Supramolecular clustering of the cardiac sodium channel Nav1.5 in HEK293F cells, with and without the auxiliary β3-subunit.

FASEB J 2020 03 16;34(3):3537-3553. Epub 2020 Jan 16.

Deparment of Biochemistry, University of Cambridge, Cambridge, UK.

Voltage-gated sodium channels comprise an ion-selective α-subunit and one or more associated β-subunits. The β3-subunit (encoded by the SCN3B gene) is an important physiological regulator of the heart-specific sodium channel, Nav1.5. We have previously shown that when expressed alone in HEK293F cells, the full-length β3-subunit forms trimers in the plasma membrane. We extend this result with biochemical assays and use the proximity ligation assay (PLA) to identify oligomeric β3-subunits, not just at the plasma membrane, but throughout the secretory pathway. We then investigate the corresponding clustering properties of the α-subunit and the effects upon these of the β3-subunits. The oligomeric status of the Nav1.5 α-subunit in vivo, with or without the β3-subunit, has not been previously investigated. Using super-resolution fluorescence imaging, we show that under conditions typically used in electrophysiological studies, the Nav1.5 α-subunit assembles on the plasma membrane of HEK293F cells into spatially localized clusters rather than individual and randomly dispersed molecules. Quantitative analysis indicates that the β3-subunit is not required for this clustering but β3 does significantly change the distribution of cluster sizes and nearest-neighbor distances between Nav1.5 α-subunits. However, when assayed by PLA, the β3-subunit increases the number of PLA-positive signals generated by anti-(Nav1.5 α-subunit) antibodies, mainly at the plasma membrane. Since PLA can be sensitive to the orientation of proteins within a cluster, we suggest that the β3-subunit introduces a significant change in the relative alignment of individual Nav1.5 α-subunits, but the clustering itself depends on other factors.

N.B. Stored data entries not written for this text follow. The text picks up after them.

(** A line of nine filled cells, no two of them equal. *)
Lemma line_digits (f : Z → Z) :
  (∀ k, 0 ≤ k < 9 → 1 ≤ f k ≤ 9) →
  (∀ k k', 0 ≤ k < 9 → 0 ≤ k' < 9 → k ≠ k' → f k ≠ f k') →
  f <$> range 9 ≡ₚ digits.
Proof.
  intros Hr Hinj. apply digits_Permutation.
  - by rewrite length_fmap.
  - apply NoDup_fmap_2_strong; [|apply NoDup_range].
    intros x y Hx%elem_of_range Hy%elem_of_range Heq.
    destruct (decide (x = y)) as [|Hne]; [done|]. by destruct (Hinj x y).
  - apply Forall_forall. intros x (k & -> & Hk%elem_of_range)%list_elem_of_fmap.
    by apply Hr.
Qed.

Lemma filled_cell p i j :
  solver_inv p → filled_before p 9 0 → 0 ≤ i < 9 → 0 ≤ j < 9 → 1 ≤ cell p i j ≤ 9.
Proof.
  intros (Hp & Hrange & _) Hf Hi Hj.
  pose proof (cell_range p i j Hp Hrange Hi Hj).
  pose proof (Hf i j Hi Hj). lia.
Qed.

Lemma solved_lines p k :
  solver_inv p → filled_before p 9 0 → 0 ≤ k < 9 →
  row_cells p k ≡ₚ digits ∧ col_cells p k ≡ₚ digits.
Proof.
  intros Hinv Hf Hk.
  pose proof Hinv as (_ & _ & _ & Hcons). rewrite consistent_iff in Hcons.
  split; apply line_digits.
  - intros j Hj. by apply filled_cell.
  - intros j j' Hj Hj' Hne. apply Hcons; try done.
    + congruence.
    + by left.
    + pose proof (filled_cell p k j Hinv Hf Hk Hj). lia.
  - intros i Hi. by apply filled_cell.
  - intros i i' Hi Hi' Hne. apply Hcons; try done.
    + congruence.
    + right. by left.
    + pose proof (filled_cell p i k Hinv Hf Hi Hk). lia.
Qed.

Lemma filled_before_start p : filled_before p 0 0.
Proof. intros i j Hi Hj. lia. Qed.



Example solve_empty :
  _solve_puzzle 82 (of_table empty_table) 0 0
    = Some (Ok (Solution (of_table first_solution))).
Proof. vm_compute. reflexivity. Qed.


(** Why the rows must be distinct objects: on the table [[[0]*9]*9] a
    write in one row shows in all nine, and the solver returns nine equal
    rows. *)
Example solve_shared_rows :
  shape_ok shared_rows ∧ range_ok shared_rows ∧ consistent shared_rows
  ∧ ∃ q, _solve_puzzle 82 shared_rows 0 0 = Some (Ok (Solution q))
         ∧ table q = replicate 9 [1; 2; 3; 4; 5; 6; 7; 8; 9].
Proof.
  split; [compute_done|]. split; [compute_done|]. split; [compute_done|].
  eexists. split; [vm_compute; reflexivity|]. compute_done.
Qed.

(** ** C9: termination and the size of the search *)

(** More fuel does not change a result. *)
Lemma try_candidates_mono (f g : Puzzle → option (result solved)) row col :
  (∀ p x, f p = Some x → g p = Some x) →
  ∀ ks p x, try_candidates f row col p ks = Some x →
            try_candidates g row col p ks = Some x.
Proof.
  intros Hfg ks. induction ks as [|k ks IH]; intros p x; [done|].
  cbn [try_candidates].
  destruct (__setitem__ p (row, col) (k + 1)) as [[[]|e] p']; [|destruct e; auto].
  destruct (bool_decide (row = 8) && bool_decide (col = 8)); [done|].
  destruct (f p') as [y|] eqn:Ef; [|done].
  rewrite (Hfg p' y Ef). destruct y as [[q|]|e]; auto.
Qed.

We also show that these structural and higher-order changes induced by the β3-subunit do not alter the degree of electrophysiological gating cooperativity between Nav1.5 α-subunits. Our data provide new insights into the role of the β3-subunit and the supramolecular organization of sodium channels, in an important model cell system that is widely used to study Nav channel behavior.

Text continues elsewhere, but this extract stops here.